Task prompt: From the records below, copy out exactly the lines from the one containing "(** An expression" to the one containing "match op with", both included. Add nothing else.

Extracted data:
(** The values of the operators; [None] for a division by zero. *)
Definition apply_op (t : token_type) (a b : Z) : option Z :=
  match t with
  | TK_PLUS => Some (u32 (a + b))
  | TK_MINUS => Some (u32 (a - b))
  | TK_MUL => Some (u32 (a * b))
  | TK_DIV => if b =? 0 then None else Some (a / b)
  | TK_EQ => Some (b2z (a =? b))
  | TK_NEQ => Some (b2z (negb (a =? b)))
  | TK_AND => Some (b2z (negb (a =? 0) && negb (b =? 0)))
  | _ => None
  end.

Section eval.
  Context (cfg : config) {D : Type} `{MmioBus D} (cpu : CPU_state) (toks : list Token).

(** A single token. *)
Definition eval_token (t : Token) : res (option Z) :=
  match type t with
  | TK_DEC => v ← scan_dec (str t); Ok (Some v)
  | TK_HEX => v ← scan_hex (str t); Ok (Some v)
  | TK_REG => Ok (isa_reg_str2val cpu (drop 1 (str t)))
  | _ => Ok None
  end.

(** The value, or [None] when [*success] is false.  Reading memory may change devices. *)
Fixpoint eval (fuel : nat) (p q : Z) (st : memory * D) : res (option Z * (memory * D)) :=
  match fuel with
  | O => Fault FFuel
  | S fuel =>
      if q <? p then Ok (None, st)
      else if p =? q then
        v ← eval_token (aget no_token toks p);
        Ok (v, st)
      else if check_parentheses toks p q then eval fuel (p + 1) (q - 1) st
      else
        op ← find_main_op toks p q;
        let t := type_at toks op in
        '(val1, st) ← (if bool_decide (t = TK_DEREF) then Ok (Some 0, st) else eval fuel p (op - 1) st);
        match val1 with
        | None => Ok (None, st)
        | Some val1 =>
            '(val2, st) ← eval fuel (op + 1) q st;
            match val2 with
            | None => Ok (None, st)
            | Some val2 =>
                match t with
                | TK_DEREF =>
                    '(v, st) ← paddr_read cfg val2 4 st;
                    Ok (Some v, st)
                | _ => Ok (apply_op t val1 val2, st)
                end
            end
        end
  end.
End eval.

(** The recursion is at most as deep as the expression has tokens. *)
Definition expr (regexec : String.string -> list Z -> option (Z * Z)) (cfg : config) {D} `{MmioBus D}
    (cpu : CPU_state) (e : list Z) (st : memory * D) : res (option Z * (memory * D)) :=
  toks ← make_token regexec e;
  match toks with
  | None => Ok (None, st)
  | Some toks => eval cfg cpu toks (S (length toks)) 0 (Z.of_nat (length toks) - 1) st
  end.

(** ** Syntax trees *)

(** An expression as written: parentheses are kept. *)
Inductive ast := ATok (t : Token) | AParen (a : ast) | ADeref (a : ast) | ABin (op : token_type) (a b : ast).

Fixpoint toks_of (a : ast) : list Token :=
  match a with
  | ATok t => [t]
  | AParen a => MkToken TK_LPAREN [] :: toks_of a ++ [MkToken TK_RPAREN []]
  | ADeref a => MkToken TK_DEREF [] :: toks_of a
  | ABin op a b => toks_of a ++ MkToken op [] :: toks_of b
  end.

(** The main operator outside parentheses: position and priority. *)
Definition main_of (a : ast) : option (Z * Z) :=
  match a with
  | ATok _ | AParen _ => None
  | ADeref _ => Some (0, op_priority TK_DEREF)
  | ABin op a _ => Some (Z.of_nat (length (toks_of a)), op_priority op)
  end.

(** No operator outside parentheses binds weaker than [n]; [strict]: nor as weak. *)
Definition binds (n : Z) (a : ast) : Prop := match main_of a with Some (_, p) => n <= p | None => True end.

Definition binary (op : token_type) : bool :=
  match op with TK_PLUS | TK_MINUS | TK_MUL | TK_DIV | TK_EQ | TK_NEQ | TK_AND => true | _ => false end.

(** The trees the text stands for by the usual precedence, all binary operators associating to
    the left; the operand of a dereference is a token or parenthesised. *)
Fixpoint wf (a : ast) : Prop :=
  match a with
  | ATok t => type t = TK_DEC \/ type t = TK_HEX \/ type t = TK_REG
  | AParen a => wf a
  | ADeref a => wf a /\ main_of a = None
  | ABin op a b => binary op = true /\ wf a /\ wf b /\ binds (op_priority op) a /\ binds (op_priority op + 1) b
  end.

(** The value of a tree: operands from left to right, the first failure ends it. *)
Fixpoint sem (cfg : config) {D} `{MmioBus D} (cpu : CPU_state) (a : ast) (st : memory * D) : res (option Z * (memory * D)) :=
  match a with
  | ATok t => v ← eval_token cpu t; Ok (v, st)
  | AParen a => sem cfg cpu a st
  | ADeref a =>
      '(v, st) ← sem cfg cpu a st;
      match v with
      | None => Ok (None, st)
      | Some v => '(w, st) ← paddr_read cfg v 4 st; Ok (Some w, st)
      end
  | ABin op a b =>
      '(v1, st) ← sem cfg cpu a st;
      match v1 with
      | None => Ok (None, st)
      | Some v1 =>
          '(v2, st) ← sem cfg cpu b st;
          match v2 with
          | None => Ok (None, st)
          | Some v2 => Ok (apply_op op v1 v2, st)
          end
      end
  end.

(** ** The index loops as scans of the segment *)

Lemma type_at_mid pre t post : type_at (pre ++ t :: post) (Z.of_nat (length pre)) = type t.
Proof.
  unfold type_at, aget. rewrite Nat2Z.id, nth_lookup, lookup_app_r, Nat.sub_diag by lia. done.
Qed.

Task answer:
(** An expression as written: parentheses are kept. *)
Inductive ast := ATok (t : Token) | AParen (a : ast) | ADeref (a : ast) | ABin (op : token_type) (a b : ast).

Fixpoint toks_of (a : ast) : list Token :=
  match a with
  | ATok t => [t]
  | AParen a => MkToken TK_LPAREN [] :: toks_of a ++ [MkToken TK_RPAREN []]
  | ADeref a => MkToken TK_DEREF [] :: toks_of a
  | ABin op a b => toks_of a ++ MkToken op [] :: toks_of b
  end.

(** The main operator outside parentheses: position and priority. *)
Definition main_of (a : ast) : option (Z * Z) :=
  match a with
  | ATok _ | AParen _ => None
  | ADeref _ => Some (0, op_priority TK_DEREF)
  | ABin op a _ => Some (Z.of_nat (length (toks_of a)), op_priority op)
  end.

(** No operator outside parentheses binds weaker than [n]; [strict]: nor as weak. *)
Definition binds (n : Z) (a : ast) : Prop := match main_of a with Some (_, p) => n <= p | None => True end.

Definition binary (op : token_type) : bool :=
  match op with TK_PLUS | TK_MINUS | TK_MUL | TK_DIV | TK_EQ | TK_NEQ | TK_AND => true | _ => false end.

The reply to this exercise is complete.